When will the price war in the Chinese construction machinery industry come to an end?

The construction machinery industry, represented by excavators, has been plagued by this issue for decades. The Chinese construction machinery industry has fluctuated for decades, always revolving around the word “price.”

Firstly, it is necessary to clarify the core of the “price war.” The essence of a price war is due to oversupply, huge production volumes, and relatively limited market demand. The price surge in March 2020 was partly due to intensive projects supporting sales growth and partly due to the overseas spread of the epidemic, resulting in shortages of construction machinery parts and rising costs. Currently, there are hundreds of excavator manufacturers in China, with only about thirty mainstream ones, and the market share of the remaining companies is less than 1%. All companies hope to grab more market share through pricing to become stronger. Another reason for the price war is that large factories can maintain gross profits at 20-30% and have the ability to participate in price wars.

Secondly, it is important to consider the impact of the “price war” on the industry. The positive effects of a price war include forcing companies to optimize costs and examine their cost structure at prices acceptable to the market. The entire industrial sector is undergoing reform, shifting from the previous pricing strategy of “cost + profit” to market pricing, driving manufacturers to reform their supply chains. Another positive impact is that some companies, to avoid excessive participation in price wars, will provide value-added services to customers, focus more on addressing customer pain points, solve actual problems for customers, engage in joint research and development, and add configurations. This is the treasure trove on which many small businesses rely for survival and a reason why the concentration of the excavator market is difficult to increase. The negative impact mainly lies in profits, affecting research and development and the overall technological progress of the industry.
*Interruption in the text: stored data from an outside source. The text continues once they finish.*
(** X5. For longitude and latitude arrays of the same length n both arrays
    returned by [_rotate_polygon] have length n. *)
Theorem rotate_polygon_keeps_length (ht : bool) (lon lat : QuantityArray)
    (lon0 lat0 : Quantity) (n : nat) :
  length (values lon) = n -> length (values lat) = n ->
  let out := _rotate_polygon ht lon lat lon0 lat0 in
  length (values (fst out)) = n /\ length (values (snd out)) = n.
Proof.
  intros Hlon Hlat. rewrite rotate_polygon_arrays. cbn [fst snd values].
  unfold polygon_points, array_to; cbn [values].
  rewrite !length_map, length_combine, !length_map. lia.
Qed.

Lemma rotate_polygon_keeps_length_witness :
  let out := _rotate_polygon false (mkQArray [0; 90; 180] degree)
               (mkQArray [80; 80; 80] degree)
               (mkQuantity 30 degree) (mkQuantity 45 degree) in
  length (values (fst out)) = 3%nat /\ length (values (snd out)) = 3%nat.
Proof.
  apply (rotate_polygon_keeps_length false (mkQArray [0; 90; 180] degree)
           (mkQArray [80; 80; 80] degree)); reflexivity.
Defined.
Lemma generate_extends fuel r it r' it' :
  generate fuel r it = Ok (r', it') -> extends r it r' it'.
Proof.
  revert it. induction fuel as [|fuel IH]; intros it; cbn [generate].
  - destruct (len (remain it) =? 0); [discriminate |].
    intros [= <- <-]. apply extends_refl.
  - destruct (len (remain it) =? 0).
    + intros H. apply bind_Ok in H as (ctl & Hp & H).
      apply period_extends in Hp. destruct ctl as [r1 it1 | it1].
      * injection H as <- <-. apply Hp.
      * eapply extends_trans; [apply Hp | apply IH, H].
    + intros [= <- <-]. apply extends_refl.
Qed.

(** [next] hands out the head of the buffer. *)
Lemma next_extends fuel r it r' it' v :
  next fuel r it = Ok (r', it', v) ->
  exists it1,
    extends r it r' it1
    /\ match v with
       | None => remain it1 = [] /\ it' = it1
       | Some t =>
           exists rest,
             remain it1 = t :: rest
             /\ it' = withEmit it1 (total it1) (count it1) rest (finished it1)
       end.
Proof.
  unfold next. intros H. apply bind_Ok in H as ([r1 it1] & Hg & H).
  assert (Hx : extends r it r1 it1).
  { destruct (finished it); rsimpl in Hg.
    - injection Hg as <- <-. apply extends_refl.
    - apply generate_extends in Hg. exact Hg. }
  exists it1. destruct (remain it1) as [|t rest] eqn:E.
  - injection H as <- <- <-. auto.
  - injection H as <- <- <-. split; [assumption |]. exists rest. auto.
Qed.

(** Over any number of calls, the rule changes in [Len] at most and every
    occurrence handed out is in range, if the buffer was. *)
Lemma nexts_frame fuel k r it r' it' outs :
  nexts fuel k r it = Ok (r', it', outs) ->
  Forall (inRange r) (remain it) ->
  lenOnly r r' /\ Forall (inRange r) outs /\ Forall (inRange r) (remain it').
Proof.
  revert r it r' it' outs. induction k as [|k IH]; intros r it r' it' outs; cbn [nexts].
  - intros [= <- <- <-] Hrem. split; [apply lenOnly_refl |]. split; [constructor | assumption].
  - intros H Hrem. apply bind_Ok in H as ([[r1 it1] v] & Hn & H).
    apply next_extends in Hn as (it2 & (HL & a & Ha & Hr & _) & Hv).
    assert (Hrem2 : Forall (inRange r) (remain it2)).
    { rewrite Hr. apply Forall_app. auto. }
    destruct v as [t|].
    + destruct Hv as (rest & Hr2 & ->).
      apply bind_Ok in H as ([[r3 it3] l] & Hk & H). injection H as <- <- <-.
      rewrite Hr2 in Hrem2. inversion Hrem2 as [|? ? Ht Hrest]; subst.
      assert (HS : sameCore r r1) by (apply lenOnly_sameCore, HL).
      apply IH in Hk as (HL' & Ho & Hrm).
      * split; [eapply lenOnly_trans; eassumption |]. split.
        -- constructor; [assumption |].
           eapply Forall_impl; [exact Ho |]. intros x.
           apply (proj1 (inRange_sameCore r r1 x HS)).
        -- eapply Forall_impl; [exact Hrm |]. intros x.
           apply (proj1 (inRange_sameCore r r1 x HS)).
      * rsimpl. eapply Forall_impl; [exact Hrest |]. intros x Hx.
        apply (proj2 (inRange_sameCore r r1 x HS)), Hx.
    + destruct Hv as (Hr2 & ->). injection H as <- <- <-.
      split; [assumption |]. split; [constructor | assumption].
Qed.

(** ** Iterating a rule that differs in what the iterator does not read *)

Lemma emitOne_sameCore r r2 it res :
  sameCore r r2 -> emitOne r2 it res = onRule r2 (emitOne r it res).
Proof.
  intros H. destruct (sameCore_proj r r2 H) as (_ & _ & _ & HD & HU & _).
  unfold emitOne. rewrite HD, HU.
  destruct (negb (IsZero (UntilTime r)) && After res (UntilTime r)); [reflexivity |].
  destruct (negb (Before res (DateStart r))); [| reflexivity].
  simpl_iter. destruct (negb (count it =? 0)); [| reflexivity].
  destruct (count it - 1 =? 0); reflexivity.
Qed.

Lemma emitList_sameCore r r2 it l :
  sameCore r r2 -> emitList r2 it l = onRule r2 (emitList r it l).
Proof.
  intros H. revert it. induction l as [|res l IH]; intros it; [reflexivity |].
  cbn [emitList]. rewrite (emitOne_sameCore r r2) by assumption.
  destruct (emitOne r it res); [reflexivity | apply IH].
Qed.

Lemma candidates_sameCore r r2 : sameCore r r2 -> candidates r2 = candidates r.
Proof.
  intros H. unfold candidates.
  destruct (sameCore_proj r r2 H) as (_ & _ & _ & _ & _ & -> & _).
  rewrite (sameCore_selectPositions r r2) by assumption. reflexivity.
Qed.

Lemma periodCandidates_sameCore r r2 :
  sameCore r r2 -> periodCandidates r2 = periodCandidates r.
Proof.
  intros H. unfold periodCandidates.
  destruct (sameCore_proj r r2 H) as (-> & _).
  rewrite (sameCore_getdayset r r2), (sameCore_filterDays r r2),
    (candidates_sameCore r r2) by assumption.
  reflexivity.
Qed.

Lemma step_sameCore r r2 fuel filtered it :
  sameCore r r2 ->
  step r2 fuel filtered it = mapR (onRule r2) (step r fuel filtered it).
Proof.
  intros H. unfold step. rewrite (sameCore_stepCursor r r2) by assumption.
  destruct (stepCursor r fuel filtered (cursor_of it)) as [[over c]| |];
    [| reflexivity ..].
  rsimpl. destruct over; reflexivity.
Qed.

Lemma period_sameCore r r2 fuel it :
  sameCore r r2 -> period r2 fuel it = mapR (onRule r2) (period r fuel it).
Proof.
  intros H. rewrite !period_candidates.
  rewrite (periodCandidates_sameCore r r2) by assumption.
  destruct (periodCandidates r (cursor_of it)) as [[cands filtered]| |];
    [| reflexivity ..].
  rsimpl. rewrite (emitList_sameCore r r2) by assumption.
  destruct (emitList r it cands); [reflexivity |].
  rsimpl. apply step_sameCore, H.
Qed.

Lemma sameCore_set_Len_both r r2 v w :
  sameCore r r2 -> sameCore (set_Len r v) (set_Len r2 w).
Proof. intros (o1 & o2 & c & l & ->). destruct r. repeat eexists. Qed.

Lemma generate_sameCore fuel r r2 it r' it' :
  sameCore r r2 ->
  generate fuel r it = Ok (r', it') ->
  exists r2', generate fuel r2 it = Ok (r2', it') /\ sameCore r' r2'.
Proof.
  intros H. revert it. induction fuel as [|fuel IH]; intros it; cbn [generate].
  - destruct (len (remain it) =? 0); [discriminate |].
    intros [= <- <-]. eauto.
  - destruct (len (remain it) =? 0); [| intros [= <- <-]; eauto].
    rewrite (period_sameCore r r2) by assumption.
    destruct (period r (S fuel) it) as [[r1 it1|it1]| |] eqn:Hp; try discriminate.
    + rsimpl. intros [= <- <-]. eexists. split; [reflexivity |].
      apply period_extends in Hp as [[HL _] _].
      rewrite HL. apply sameCore_set_Len_both, H.
    + rsimpl. apply IH.
Qed.

Lemma next_sameCore fuel r r2 it r' it' v :
  sameCore r r2 ->
  next fuel r it = Ok (r', it', v) ->
  exists r2', next fuel r2 it = Ok (r2', it', v) /\ sameCore r' r2'.
Proof.
  intros H. unfold next. intros Hn.
  apply bind_Ok in Hn as ([r1 it1] & Hg & Hn).
  assert (Hg2 : exists r2', (if negb (finished it) then generate fuel r2 it
                             else Ok (r2, it)) = Ok (r2', it1) /\ sameCore r1 r2').
  { destruct (negb (finished it)).
    - eapply generate_sameCore; eassumption.
    - injection Hg as <- <-. eauto. }
  destruct Hg2 as (r2' & -> & HS). exists r2'. rsimpl.
  destruct (remain it1); injection Hn as <- <- <-; auto.
Qed.

Lemma nexts_sameCore fuel k r r2 it r' it' outs :
  sameCore r r2 ->
  nexts fuel k r it = Ok (r', it', outs) ->
  exists r2', nexts fuel k r2 it = Ok (r2', it', outs) /\ sameCore r' r2'.
Proof.
  revert r r2 it r' it' outs.
  induction k as [|k IH]; intros r r2 it r' it' outs H; cbn [nexts].
  - intros [= <- <- <-]. eauto.
  - intros Hn. apply bind_Ok in Hn as ([[r1 it1] v] & Hx & Hn).
    destruct (next_sameCore _ _ _ _ _ _ _ H Hx) as (r21 & -> & HS). rsimpl.
    destruct v as [t|].
    + apply bind_Ok in Hn as ([[r3 it3] l] & Hk & Hn). injection Hn as <- <- <-.
      destruct (IH _ _ _ _ _ _ HS Hk) as (r23 & -> & HS'). rsimpl. eauto.
    + injection Hn as <- <- <-. eauto.
Qed.

Lemma Iterator_sameCore r r2 :
  sameCore r r2 ->
  Iterator r2
  = mapR (fun it => withEmit it (total it) (Count r2) (remain it) (finished it))
      (Iterator r).
Proof.
  intros H. unfold Iterator.
  destruct (sameCore_proj r r2 H)
    as (-> & _ & _ & -> & _ & _ & -> & -> & -> & ->).
  rewrite (sameCore_rebuild r r2), (sameCore_gettimeset r r2) by assumption.
  cbv zeta.
  destruct (rebuild r iterInfo0 (Year (DateStart r)) (MonthOf (DateStart r)));
    reflexivity.
Qed.

Lemma Iterator_fresh r it :
  Iterator r = Ok it ->
  total it = 0 /\ count it = Count r /\ remain it = [] /\ finished it = false.
Proof.
  unfold Iterator. cbv zeta. intros H.
  apply bind_Ok in H as (info & _ & [= <-]). auto.
Qed.

Lemma period_lenWritten r fuel it ctl :
  period r fuel it = Ok ctl ->
  match ctl with
  | Return r' it' => Len r' = total it'
  | Continue it' => finished it' = finished it
  end.
Proof.
  intros H. apply period_shape in H as (a & cnt & cur & Ha & [-> | ->]).
  - rewrite finished_set_cursor. reflexivity.
  - rewrite total_set_cursor. reflexivity.
Qed.

Lemma generate_lenWritten fuel r it r' it' :
  finished it = false ->
  generate fuel r it = Ok (r', it') -> lenWritten r' it'.
Proof.
  revert it. induction fuel as [|fuel IH]; intros it Hf; cbn [generate].
  - destruct (len (remain it) =? 0); [discriminate |].
    intros [= <- <-] H. congruence.
  - destruct (len (remain it) =? 0); [| intros [= <- <-] H; congruence].
    intros H. apply bind_Ok in H as (ctl & Hp & H).
    apply period_lenWritten in Hp. destruct ctl as [r1 it1 | it1].
    + injection H as <- <-. intros _. exact Hp.
    + eapply IH; [| exact H]. congruence.
Qed.

Lemma next_lenWritten fuel r it r' it' v :
  lenWritten r it ->
  next fuel r it = Ok (r', it', v) -> lenWritten r' it'.
Proof.
  unfold next. intros Hinv H. apply bind_Ok in H as ([r1 it1] & Hg & H).
  assert (H1 : lenWritten r1 it1).
  { destruct (finished it) eqn:Hf; rsimpl in Hg.
    - injection Hg as <- <-. intros _. apply Hinv, Hf.
    - eapply generate_lenWritten; eassumption. }
  destruct (remain it1); injection H as <- <- <-; exact H1.
Qed.

Lemma nexts_lenWritten fuel k r it r' it' outs :
  lenWritten r it ->
  nexts fuel k r it = Ok (r', it', outs) -> lenWritten r' it'.
Proof.
  revert r it r' it' outs. induction k as [|k IH]; intros r it r' it' outs Hinv;
    cbn [nexts].
  - intros [= <- <- <-]. exact Hinv.
  - intros H. apply bind_Ok in H as ([[r1 it1] v] & Hn & H).
    apply next_lenWritten in Hn; [| exact Hinv].
    destruct v as [t|].
    + apply bind_Ok in H as ([[r3 it3] l] & Hk & H). injection H as <- <- <-.
      eapply IH; eassumption.
    + injection H as <- <- <-. exact Hn.
Qed.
Lastly, how can we avoid “price wars” in the future? Starting from customer needs, help customers solve real problems. Invest in technology, continuously build up technological reserves, with Sany spending around 4% of its annual research and development expenses to maintain a technological advantage and continuously develop new products. Collaborate with customers on research and development, share market and technology trends such as electrification, digitization, remote control, etc. In production, carefully select the supply chain to ensure product quality and performance, provide enough survival space for the supply chain. In terms of sales, choose the right products and markets, position different markets based on your product portfolio. For example, if the real estate market customers are declining, shift to infrastructure customers; if the domestic market is declining, switch to overseas markets; if small excavator products are on the rise, focus resources on small excavators, and so on.

The goal of participating in a price war is to achieve business growth, creating a sustainable cycle from sales to production. If all aspects of competition do not achieve this goal, it is a misguided behavior. Looking beyond price competition, factors such as product quality, performance, after-sales service reliability, and customer satisfaction are rarely mentioned. These factors are precisely what can serve as the basic guarantee for avoiding price wars.